The densities of the metal-coated graphite particles and the graphite/metal composite were measured to determine their relative densities by [(density of graphite/metal composite)/(density of metal-coated graphite particles)]×100%.

(6) Peak Value and Half-Width of X-Ray Diffraction of Copper Portion in Composite

Measured using an X-ray diffraction apparatus (RINT2500) of Rigaku.

80% by volume of Kish graphite having an average particle size of 91.5 μm and an average aspect ratio of 3.4 was electroless-plated with 20% by volume of silver. The resultant silver-coated graphite particles were uniaxially pressed at 500 MPa and room temperature for 1 minute, to obtain a graphite/silver composite. No heat treatment was conducted to this graphite/silver composite. Measurement showed that the graphite/silver composite had thermal conductivity of 180 W/mK in a direction perpendicular to the pressing direction.

85% by volume of Kish graphite having an average particle size of 91.5 μm, a (002) interplanar distance of 0.3355 and an average aspect ratio of 3.4 was electroless-plated with 15% by volume of copper. The resultant copper-coated graphite particles were uniaxially pressed at 1000 MPa and room temperature for 1 minute, to obtain a graphite/copper composite. This graphite/copper composite was heat-treated at 600° C., in vacuum for 1 hour. Measurement showed that the graphite/copper composite had thermal conductivity of 280 W/mK in a direction perpendicular to the pressing direction.

85% by volume of Kish graphite having an average particle size of 91.5 μm and an average aspect ratio of 3.4 was electroless-plated with 15% by volume of copper. FIG. 2 is a photomicrograph of the resultant copper-coated graphite particles. The copper-coated graphite particles were sintered under the conditions of 60 MPa and 1000° C. for 10 minutes by a pulsed-current pressure sintering (SPS) method, to obtain a graphite/copper composite. This graphite/copper composite was not heat-treated. Measurement showed that the graphite/copper composite had thermal conductivity of 420 W/mK in a direction perpendicular to the pressing direction. FIGS. 3(a) and 3(b) are electron photomicrographs of the cross section of the graphite/copper composite in a pressing direction. In the figures, 1 shows a copper layer, and 2 shows a graphite phase. As shown in FIGS. 3(a) and 3(b), this graphite/copper composite is formed by bonding composite particles comprising planar graphite particles surrounded by copper, and has a dense laminar structure whose lamination direction is in alignment with the pressing direction. Accordingly, this composite has high thermal conductivity in a direction perpendicular to the pressing direction. This is true of the graphite/metal composite of the present invention other than the graphite/copper composite.

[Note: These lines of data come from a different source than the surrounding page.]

(* ===== verification/PlanarEncoder.v ===== *)
(** * The planar codec: what the encoder's segments stand for

    [codes l e s] says that the bytes [e] are run-length segments that stand for
    the symbols [s], read with [l] as the last symbol.  The run-length coder
    writes such bytes for every scanline, without an assertion; the decoder side
    is in [PlanarRoundtrip].  No code is modelled here. *)

From S2P Require Import Prelude Buffers CodecLogic Planar.
Open Scope Z_scope.

Module PlanarEncoder.
Import Planar.

(** ** Symbols and segments *)

Definition last_of (l : Z) (s : list Z) : Z := default l (last s).

Definition symbol (s : Z) : Prop := 0 <= s < 256.

Inductive codes : Z -> list byte -> list Z -> Prop :=
  | codes_nil l : codes l [] []
  | codes_segment l c raw n e s :
      parse_control_byte (u8_of c) = mkSegment (len raw) (Z.of_nat n) ->
      Forall symbol raw -> (0 < length raw + n)%nat ->
      codes (last_of l raw) e s ->
      codes l (c :: as_bytes raw ++ e) (raw ++ replicate n (last_of l raw) ++ s).

Lemma last_of_app l a b : last_of l (a ++ b) = last_of (last_of l a) b.
Proof. unfold last_of. rewrite last_app. by destruct (last b). Qed.

Lemma last_of_replicate l n : last_of l (replicate n l) = l.
Proof.
  induction n as [|n IH]; [done|]. change (replicate (S n) l) with ([l] ++ replicate n l).
  by rewrite last_of_app.
Qed.

Lemma codes_app l e s e' s' : codes l e s -> codes (last_of l s) e' s' -> codes l (e ++ e') (s ++ s').
Proof.
  induction 1 as [l|l c raw n e s Hp Hr Hn _ IH]; intros H; [done|].
  rewrite !last_of_app, last_of_replicate in H.
  rewrite <- !app_assoc. change ((c :: as_bytes raw ++ e) ++ e') with (c :: (as_bytes raw ++ e) ++ e').
  rewrite <- app_assoc. constructor; auto.
Qed.

(** ** Control bytes *)

Lemma parse_control a b :
  0 <= a <= 15 -> 0 <= b <= 15 ->
  parse_control_byte (u8_of (byte_of (wrap 8 (Z.lor (Z.shiftl a 4) b)))) =
    if b =? 1 then mkSegment 0 (16 + a) else if b =? 2 then mkSegment 0 (32 + a) else mkSegment a b.
Proof.
  intros Ha Hb. rewrite lor_disjoint by lia. unfold wrap. rewrite u8_of_byte_of_small, Z.mod_small by lia.
  unfold parse_control_byte. rewrite (land_low _ 0x0F 4), Z.shiftr_div_pow2 by (done || lia).
  replace ((a * 2 ^ 4 + b) mod 2 ^ 4) with b by lia. by replace ((a * 2 ^ 4 + b) / 2 ^ 4) with a by lia.
Qed.

(** A control byte and what it announces. *)
Definition control (a b : Z) : byte := byte_of (wrap 8 (Z.lor (Z.shiftl a 4) b)).

Lemma writes_control a b m e :
  0 <= a <= 15 -> 0 <= b <= 15 -> writes m e -> writes (write_control a b ;;; m) (control a b :: e).
Proof.
  intros Ha Hb H. apply (writes_seq _ _ [control a b]); [|done]. intros w.
  unfold write_control, control_byte, ebind, eassert.
  rewrite (proj2 (Z.leb_le a 0x0F)), (proj2 (Z.leb_le b 0x0F)) by lia. done.
Qed.

Lemma codes_short l raw n e s :
  len raw <= 15 -> (n = 0 \/ 3 <= n <= 15)%nat -> (0 < length raw + n)%nat -> Forall symbol raw ->
  codes (last_of l raw) e s ->
  codes l (control (len raw) (Z.of_nat n) :: as_bytes raw ++ e) (raw ++ replicate n (last_of l raw) ++ s).
Proof.
  intros Hr Hn Hp Hs H. pose proof (len_nonneg raw). constructor; auto. unfold control. rewrite parse_control by lia.
  by destruct (Z.eqb_spec (Z.of_nat n) 1), (Z.eqb_spec (Z.of_nat n) 2); try lia.
Qed.

Lemma codes_run l c n e s :
  parse_control_byte (u8_of c) = mkSegment 0 (Z.of_nat n) -> (0 < n)%nat ->
  codes l e s -> codes l (c :: e) (replicate n l ++ s).
Proof. intros Hp Hn H. by apply (codes_segment l c [] n e s). Qed.

(** ** Runs and raw values *)

Lemma runs_coded fuel n l :
  (n = 0 \/ 3 <= n)%nat -> (n <= fuel)%nat ->
  exists e, writes (write_runs fuel (Z.of_nat n)) e /\ codes l e (replicate n l).
Proof.
  revert n. induction fuel as [|fuel IH]; intros n Hn Hf; cbn [write_runs];
    (destruct (Z.ltb_spec 0 (Z.of_nat n)) as [Hp|Hp];
     [|exists []; replace n with 0%nat by lia; split; [apply writes_ret|constructor]]); [lia|].
  set (piece := if _ && _ then _ else _). remember (Z.to_nat piece) as q eqn:Eq.
  assert (3 <= piece <= 47 /\ (piece = Z.of_nat n \/ piece + 3 <= Z.of_nat n)) as (Hq & Hr).
  { subst piece. destruct (_ && _) eqn:E; unfold max_run, min_run in *; [bools; lia|].
    apply andb_false_iff in E as [?%Z.ltb_ge|?%Z.ltb_ge]; lia. }
  destruct (IH (n - q)%nat ltac:(lia) ltac:(lia)) as (e & W & C).
  replace (Z.of_nat n - piece) with (Z.of_nat (n - q)) by lia.
  replace (replicate n l) with (replicate q l ++ replicate (n - q) l)
    by (rewrite <- replicate_add; f_equal; lia).
  assert (exists c, codes l (c :: e) (replicate q l ++ replicate (n - q) l) /\
    forall m, writes m e ->
    writes ((if 32 <=? piece then write_control (piece - 32) run_escape_32
             else if 16 <=? piece then write_control (piece - 16) run_escape_16
             else write_control 0 piece) ;;; m) (c :: e)) as (c & Cc & Wc).
  { destruct (Z.leb_spec 32 piece); [|destruct (Z.leb_spec 16 piece)]; eexists;
      (split; [|intros m Hm; apply writes_control; [..|exact Hm]; unfold run_escape_16, run_escape_32; lia]);
      (apply codes_run; [unfold control; rewrite parse_control by (unfold run_escape_16, run_escape_32; lia)|lia|done]).
    - cbn. f_equal. lia.
    - cbn. f_equal. lia.
    - destruct (Z.eqb_spec piece 1), (Z.eqb_spec piece 2); try lia. f_equal. lia. }
  exists (c :: e). split; [|done]. apply writes_assert; [apply Z.leb_le; unfold min_run; lia|]. by apply Wc.
Qed.
(* ===== verification/CredsspCodec.v ===== *)
(** * CredSSP messages

    Models the codecs of [src/src/farland/auth/credssp.hpp] and [credssp.cpp]:
    TSRequest and its framing, and TSCredentials with the three kinds of
    credentials of [MS-CSSP].  [SecretBytes] is its bytes: wiping memory is left
    out.  An encoder returns [None] where an assertion of the DER writer fails.
    The theorems are the round trips of requests and delegated passwords. *)

From S2P Require Import Prelude Buffers CodecLogic Text Ber DerFields PreAuth.
Open Scope Z_scope.

Module CredsspCodec.
Import Ber DerFields.

Definition max_ts_request_size : Z := 64 * 1024.
Definition max_field_size : Z := 48000.
Definition max_nego_tokens : Z := 4.
Definition max_supplemental_creds : Z := 16.
Definition nonce_size : Z := 32.
Definition min_version : Z := 2.
Definition max_version : Z := 6.
Definition status_logon_failure : Z := 0xC000006D.

(** ** Data *)

Record TsRequest := mkRequest {
  version : Z;
  nego_tokens : list (list byte);
  auth_info : option (list byte);
  pub_key_auth : option (list byte);
  error_code : option Z;
  client_nonce : option (list byte) }.

Record TsPasswordCreds := mkPassword {
  domain_name : list byte;
  user_name : list byte;
  secret : list byte }.

Inductive TsCredentials :=
  | PasswordCreds (c : TsPasswordCreds)
  | SmartCardCreds (bytes : list byte)
  | RemoteGuardCreds (bytes : list byte).

Definition read_octets (number : Z) : Dec (list byte) :=
  read_octets_field "CredSSP field too large" number max_field_size.

(** ** TSCredentials *)

Definition decode_password_creds : Dec TsPasswordCreds :=
  let* seq := read_constructed tag_sequence der in
  let* _ := ReaderOps.expect_end "TSPasswordCreds" in
  within seq (
    let* domain := read_octets 0 in
    let* user := read_octets 1 in
    let* password := read_octets 2 in
    let* _ := ReaderOps.expect_end "TSPasswordCreds" in
    dret (mkPassword domain user password)).

(** The loops over optional OCTET STRING fields. *)
Fixpoint check_optional_octets (numbers : list Z) : Dec unit :=
  match numbers with
  | [] => dret tt
  | number :: numbers' =>
      let* _ := optional number (read_octets number) in
      check_optional_octets numbers'
  end.

Definition check_csp_data : Dec unit :=
  let* csp := read_constructed tag_sequence der in
  let* _ := ReaderOps.expect_end "cspData" in
  within csp (
    let* key_spec := read_field 0 in
    let* _ := within key_spec (
      let* _ := read_integer der tag_integer in
      ReaderOps.expect_end "keySpec") in
    let* _ := check_optional_octets [1; 2; 3; 4] in
    ReaderOps.expect_end "TSCspDataDetail").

80% by volume of Kish graphite having an average particle size of 91.5 μm, a (002) interplanar distance of 0.3358 and an average aspect ratio of 3.4 was electroless-plated with 20% by volume of copper. The resultant copper-coated graphite particles were sintered at 60 MPa and 900° C. for 60 minutes by a hot-pressing (HP) method, to obtain a graphite/copper composite. This graphite/copper composite was heat-treated at 900° C. in vacuum for 1 hour. Measurement showed that the graphite/copper composite had thermal conductivity of 420 W/mK in a direction perpendicular to the pressing direction.

90% by volume of Kish graphite having an average particle size of 91.5 μm, a (002) interplanar distance of 0.3358 and an average aspect ratio of 3.4 was electroless-plated with 10% by volume of aluminum. The resultant aluminum-coated graphite particles were sintered 60 MPa and 550° C. for 10 minutes by an SPS method, to obtain a graphite/aluminum composite. This graphite/aluminum composite was heat-treated at 500° C. in air at atmospheric pressure for 1 hour. Measurement showed that the graphite/aluminum composite had thermal conductivity of 300 W/mK in a direction perpendicular to the pressing direction.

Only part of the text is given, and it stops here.